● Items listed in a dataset
BEGIN
Lemma search_blocks_ok (cnt : nat) i x E name : ∀ dk held s k,
  fs_ok dk held s → itable s !! i = Some x → dir_ok dk x E → (length held < 31)%nat →
  0 <= k → k + cnt <= ext2_inode_nblock x → (length name < 255)%nat →
  ∃ c, search_blocks cnt k i name s = Ret (default (-1) (alookup name (entries E cnt k))) (with_cache c s) ∧
    fs_ok dk held (with_cache c s).
Proof.
  induction cnt as [|cnt IH]; intros dk held s k I Hi D Hl Hk Hn Hnm.
  - exists (fs_cache s). by destruct s.
  - destruct (inode_block_ok dk held s i x k I Hi (do_file _ _ _ D)) as (b & c1 & E1 & I1 & Hh & _); [lia|done|].
    pose proof (do_block _ _ _ D k ltac:(lia)) as Dk.
    destruct (cfree_ok dk held (with_cache c1 s) b _ I1 Hh) as (c2 & E2 & I2 & _).
    assert (Er : ∀ r s', (if default (-1) (alookup name (E k)) >? 0
        then ret (default (-1) (alookup name (E k))) else search_blocks cnt (k + 1) i name) (with_cache c2 s) = Ret r s' →
      search_blocks (S cnt) k i name s = Ret r s').
    { intros r s' <-. cbn [search_blocks]. rewrite (pbind_ok _ _ _ _ _ E1).
      rewrite (pbind_ok _ _ _ _ _ (cdata_ok _ _ _ b _ I1 ltac:(constructor) Hh)). unfold get_sb. prog_step.
      rewrite (fo_bsize _ _ _ I1), (pbind_ok _ _ _ _ _ (search_block_ok _ _ _ (with_cache c1 s) Dk Hnm)).
      by rewrite (pbind_ok _ _ _ _ _ E2). }
    cbn [entries]. rewrite alookup_app. destruct (alookup name (E k)) as [n|] eqn:El.
    + exists c2. split; [|exact I2]. apply Er. cbn. unfold id.
      pose proof (alookup_ok _ _ _ _ _ _ Dk El) as Hno. unfold ino_ok in Hno. by destruct (n >? 0) eqn:?; [|lia].
    + destruct (IH dk held (with_cache c2 s) (k + 1) I2 Hi D Hl) as (c & E3 & I3); [lia|lia|done|].
      exists c. split; [|exact I3]. apply Er. cbn. exact E3.
Qed.

Lemma search_dir_ok dk held s i x E name :
  fs_ok dk held s → itable s !! i = Some x → dir_ok dk x E → (length held < 31)%nat → (length name < 255)%nat →
  ∃ c, ext2_search_dir i name s = Ret (default (-1) (alookup name (all_entries x E))) (with_cache c s) ∧
    fs_ok dk held (with_cache c s).
Proof.
  intros I Hi D Hl Hn. unfold ext2_search_dir. rewrite (pbind_ok _ _ _ _ _ (ino_at_run _ _ _ Hi)).
  pose proof (fi_few _ _ (do_file _ _ _ D)).
  eapply search_blocks_ok; try done; lia.
Qed.
End search.

(** ** Adding an entry *)

Section adding.
Implicit Types (l de nm name : bytes) (es : list entry) (pos ino p q : Z).

Lemma dents_ext l l' q pos es :
  0 <= q → (∀ o (n : nat), 0 <= o → o + n <= q → slice l' (Z.to_nat o) n = slice l (Z.to_nat o) n) →
  dents l q pos es → dents l' q pos es.
Proof.
  intros Hq Hx. induction 1 as [|pos nm ino es D Hr Ds IH]; [constructor|].
  pose proof (dents_bound _ _ _ _ Hq Ds) as Hb. destruct (de_pos _ _ _ _ D) as [P _].
  assert (X : ∀ k n : nat, k + n <= d_rec_len l (Z.to_nat pos) →
    slice l' (Z.to_nat pos + k) n = slice l (Z.to_nat pos + k) n).
  { intros k n Hk. replace (Z.to_nat pos + k)%nat with (Z.to_nat (pos + k)) by lia. apply Hx; lia. }
  assert (Er : d_rec_len l' (Z.to_nat pos) = d_rec_len l (Z.to_nat pos)) by (apply fld_slice, X; lia).
  constructor; rewrite ?Er; [|done|done].
  apply (dent_at_ext l); [|apply X; lia|apply X; lia|done].
  rewrite <- (Nat.add_0_r (Z.to_nat pos)). apply X. lia.
Qed.

Lemma dents_app l p q pos es1 es2 : dents l p pos es1 → dents l q p es2 → dents l q pos (es1 ++ es2).
Proof. induction 1; intros Hq; [done|]. constructor; auto. Qed.

(** The last entry of a block: [es] before [p], then [nm] up to the end, with
    the NUL after the name. *)
Record last_at l es p nm ino : Prop := {
  la_before : dents l p 0 es;
  la_dent : dent_at l p nm ino;
  la_fits : p + 8 + length nm < 1024;
  la_rec : d_rec_len l (Z.to_nat p) = 1024 - p;
  la_nul : byte_at l (Z.to_nat p + 8 + length nm) = 0
}.

Lemma last_at_dents l es p nm ino : last_at l es p nm ino → dents l 1024 0 (es ++ [(nm, ino)]).
Proof.
  intros [B D F R _]. eapply dents_app; [exact B|]. constructor; [done|lia|].
  replace (p + d_rec_len l (Z.to_nat p)) with 1024 by lia. constructor.
Qed.

Lemma last_at_string l es p nm ino :
  length l = BSIZE → last_at l es p nm ino → c_string (drop (Z.to_nat (p + 8)) l) = Some nm.
Proof.
  intros Hl [_ D F _ N]. destruct D as [[P _] _ _ Dn [[[_ _] [_ N0]] _]]. unfold BSIZE in Hl.
  assert (E : drop (Z.to_nat (p + 8)) l = nm ++ 0 :: drop (Z.to_nat p + 8 + length nm + 1) l).
  { replace (Z.to_nat (p + 8)) with (Z.to_nat p + 8)%nat by lia.
    rewrite (drop_slice _ _ (length nm)), Dn. f_equal.
    unfold byte_at in N. destruct (l !! (Z.to_nat p + 8 + length nm)%nat) as [c|] eqn:Ec.
    - simpl in N. subst c. rewrite Nat.add_1_r. by apply drop_S.
    - apply lookup_ge_None in Ec. lia. }
  rewrite E. unfold c_string. rewrite decide_True by set_solver. by rewrite strz_app.
Qed.

(** The walk to the last entry. *)
Lemma last_dirent_ok {C} `{BlockCache C} l p nm ino (fuel : nat) pos es d (s : fsst C) :
  dents l p pos es → dent_at l p nm ino → p + 8 <= 1024 → d_rec_len l (Z.to_nat p) = 1024 - p →
  1024 - pos <= fuel → last_dirent fuel 1024 l pos d s = Ret (p, false) s.
Proof.
  intros D L Hp Hrec. destruct (de_pos _ _ _ _ L) as [P0 _].
  revert fuel d. induction D as [|pos nm' ino' es D Hr Ds IH]; intros fuel d Hf.
  - destruct fuel as [|fuel]; [lia|]. cbn [last_dirent]. destruct (p <? 1024) eqn:E; [|lia]. cbn [negb].
    rewrite (pbind_ok _ _ _ _ _ (in_data_ok s p 8 ltac:(lia) ltac:(unfold BSIZE; lia))). cbv zeta. rewrite Hrec.
    destruct (1024 - p =? 0) eqn:E2; [lia|]. replace (p + (1024 - p)) with 1024 by lia.
    by destruct fuel.
  - pose proof (dents_bound _ _ _ _ P0 Ds). destruct (de_pos _ _ _ _ D) as [P1 _].
    destruct fuel as [|fuel]; [lia|]. cbn [last_dirent]. destruct (pos <? 1024) eqn:E; [|lia]. cbn [negb].
    rewrite (pbind_ok _ _ _ _ _ (in_data_ok s pos 8 ltac:(lia) ltac:(unfold BSIZE; lia))). cbv zeta.
    destruct (d_rec_len l (Z.to_nat pos) =? 0) eqn:E2; [lia|]. rewrite u64_small by lia. apply IH. lia.
Qed.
END
● YOUR TASK
Copy every record exactly, with nothing added or dropped.

● WORKED SOLUTION
Lemma search_blocks_ok (cnt : nat) i x E name : ∀ dk held s k,
  fs_ok dk held s → itable s !! i = Some x → dir_ok dk x E → (length held < 31)%nat →
  0 <= k → k + cnt <= ext2_inode_nblock x → (length name < 255)%nat →
  ∃ c, search_blocks cnt k i name s = Ret (default (-1) (alookup name (entries E cnt k))) (with_cache c s) ∧
    fs_ok dk held (with_cache c s).
Proof.
  induction cnt as [|cnt IH]; intros dk held s k I Hi D Hl Hk Hn Hnm.
  - exists (fs_cache s). by destruct s.
  - destruct (inode_block_ok dk held s i x k I Hi (do_file _ _ _ D)) as (b & c1 & E1 & I1 & Hh & _); [lia|done|].
    pose proof (do_block _ _ _ D k ltac:(lia)) as Dk.
    destruct (cfree_ok dk held (with_cache c1 s) b _ I1 Hh) as (c2 & E2 & I2 & _).
    assert (Er : ∀ r s', (if default (-1) (alookup name (E k)) >? 0
        then ret (default (-1) (alookup name (E k))) else search_blocks cnt (k + 1) i name) (with_cache c2 s) = Ret r s' →
      search_blocks (S cnt) k i name s = Ret r s').
    { intros r s' <-. cbn [search_blocks]. rewrite (pbind_ok _ _ _ _ _ E1).
      rewrite (pbind_ok _ _ _ _ _ (cdata_ok _ _ _ b _ I1 ltac:(constructor) Hh)). unfold get_sb. prog_step.
      rewrite (fo_bsize _ _ _ I1), (pbind_ok _ _ _ _ _ (search_block_ok _ _ _ (with_cache c1 s) Dk Hnm)).
      by rewrite (pbind_ok _ _ _ _ _ E2). }
    cbn [entries]. rewrite alookup_app. destruct (alookup name (E k)) as [n|] eqn:El.
    + exists c2. split; [|exact I2]. apply Er. cbn. unfold id.
      pose proof (alookup_ok _ _ _ _ _ _ Dk El) as Hno. unfold ino_ok in Hno. by destruct (n >? 0) eqn:?; [|lia].
    + destruct (IH dk held (with_cache c2 s) (k + 1) I2 Hi D Hl) as (c & E3 & I3); [lia|lia|done|].
      exists c. split; [|exact I3]. apply Er. cbn. exact E3.
Qed.

Lemma search_dir_ok dk held s i x E name :
  fs_ok dk held s → itable s !! i = Some x → dir_ok dk x E → (length held < 31)%nat → (length name < 255)%nat →
  ∃ c, ext2_search_dir i name s = Ret (default (-1) (alookup name (all_entries x E))) (with_cache c s) ∧
    fs_ok dk held (with_cache c s).
Proof.
  intros I Hi D Hl Hn. unfold ext2_search_dir. rewrite (pbind_ok _ _ _ _ _ (ino_at_run _ _ _ Hi)).
  pose proof (fi_few _ _ (do_file _ _ _ D)).
  eapply search_blocks_ok; try done; lia.
Qed.
End search.

(** ** Adding an entry *)

Section adding.
Implicit Types (l de nm name : bytes) (es : list entry) (pos ino p q : Z).

Lemma dents_ext l l' q pos es :
  0 <= q → (∀ o (n : nat), 0 <= o → o + n <= q → slice l' (Z.to_nat o) n = slice l (Z.to_nat o) n) →
  dents l q pos es → dents l' q pos es.
Proof.
  intros Hq Hx. induction 1 as [|pos nm ino es D Hr Ds IH]; [constructor|].
  pose proof (dents_bound _ _ _ _ Hq Ds) as Hb. destruct (de_pos _ _ _ _ D) as [P _].
  assert (X : ∀ k n : nat, k + n <= d_rec_len l (Z.to_nat pos) →
    slice l' (Z.to_nat pos + k) n = slice l (Z.to_nat pos + k) n).
  { intros k n Hk. replace (Z.to_nat pos + k)%nat with (Z.to_nat (pos + k)) by lia. apply Hx; lia. }
  assert (Er : d_rec_len l' (Z.to_nat pos) = d_rec_len l (Z.to_nat pos)) by (apply fld_slice, X; lia).
  constructor; rewrite ?Er; [|done|done].
  apply (dent_at_ext l); [|apply X; lia|apply X; lia|done].
  rewrite <- (Nat.add_0_r (Z.to_nat pos)). apply X. lia.
Qed.

Lemma dents_app l p q pos es1 es2 : dents l p pos es1 → dents l q p es2 → dents l q pos (es1 ++ es2).
Proof. induction 1; intros Hq; [done|]. constructor; auto. Qed.

(** The last entry of a block: [es] before [p], then [nm] up to the end, with
    the NUL after the name. *)
Record last_at l es p nm ino : Prop := {
  la_before : dents l p 0 es;
  la_dent : dent_at l p nm ino;
  la_fits : p + 8 + length nm < 1024;
  la_rec : d_rec_len l (Z.to_nat p) = 1024 - p;
  la_nul : byte_at l (Z.to_nat p + 8 + length nm) = 0
}.

Lemma last_at_dents l es p nm ino : last_at l es p nm ino → dents l 1024 0 (es ++ [(nm, ino)]).
Proof.
  intros [B D F R _]. eapply dents_app; [exact B|]. constructor; [done|lia|].
  replace (p + d_rec_len l (Z.to_nat p)) with 1024 by lia. constructor.
Qed.

Lemma last_at_string l es p nm ino :
  length l = BSIZE → last_at l es p nm ino → c_string (drop (Z.to_nat (p + 8)) l) = Some nm.
Proof.
  intros Hl [_ D F _ N]. destruct D as [[P _] _ _ Dn [[[_ _] [_ N0]] _]]. unfold BSIZE in Hl.
  assert (E : drop (Z.to_nat (p + 8)) l = nm ++ 0 :: drop (Z.to_nat p + 8 + length nm + 1) l).
  { replace (Z.to_nat (p + 8)) with (Z.to_nat p + 8)%nat by lia.
    rewrite (drop_slice _ _ (length nm)), Dn. f_equal.
    unfold byte_at in N. destruct (l !! (Z.to_nat p + 8 + length nm)%nat) as [c|] eqn:Ec.
    - simpl in N. subst c. rewrite Nat.add_1_r. by apply drop_S.
    - apply lookup_ge_None in Ec. lia. }
  rewrite E. unfold c_string. rewrite decide_True by set_solver. by rewrite strz_app.
Qed.

(** The walk to the last entry. *)
Lemma last_dirent_ok {C} `{BlockCache C} l p nm ino (fuel : nat) pos es d (s : fsst C) :
  dents l p pos es → dent_at l p nm ino → p + 8 <= 1024 → d_rec_len l (Z.to_nat p) = 1024 - p →
  1024 - pos <= fuel → last_dirent fuel 1024 l pos d s = Ret (p, false) s.
Proof.
  intros D L Hp Hrec. destruct (de_pos _ _ _ _ L) as [P0 _].
  revert fuel d. induction D as [|pos nm' ino' es D Hr Ds IH]; intros fuel d Hf.
  - destruct fuel as [|fuel]; [lia|]. cbn [last_dirent]. destruct (p <? 1024) eqn:E; [|lia]. cbn [negb].
    rewrite (pbind_ok _ _ _ _ _ (in_data_ok s p 8 ltac:(lia) ltac:(unfold BSIZE; lia))). cbv zeta. rewrite Hrec.
    destruct (1024 - p =? 0) eqn:E2; [lia|]. replace (p + (1024 - p)) with 1024 by lia.
    by destruct fuel.
  - pose proof (dents_bound _ _ _ _ P0 Ds). destruct (de_pos _ _ _ _ D) as [P1 _].
    destruct fuel as [|fuel]; [lia|]. cbn [last_dirent]. destruct (pos <? 1024) eqn:E; [|lia]. cbn [negb].
    rewrite (pbind_ok _ _ _ _ _ (in_data_ok s pos 8 ltac:(lia) ltac:(unfold BSIZE; lia))). cbv zeta.
    destruct (d_rec_len l (Z.to_nat pos) =? 0) eqn:E2; [lia|]. rewrite u64_small by lia. apply IH. lia.
Qed.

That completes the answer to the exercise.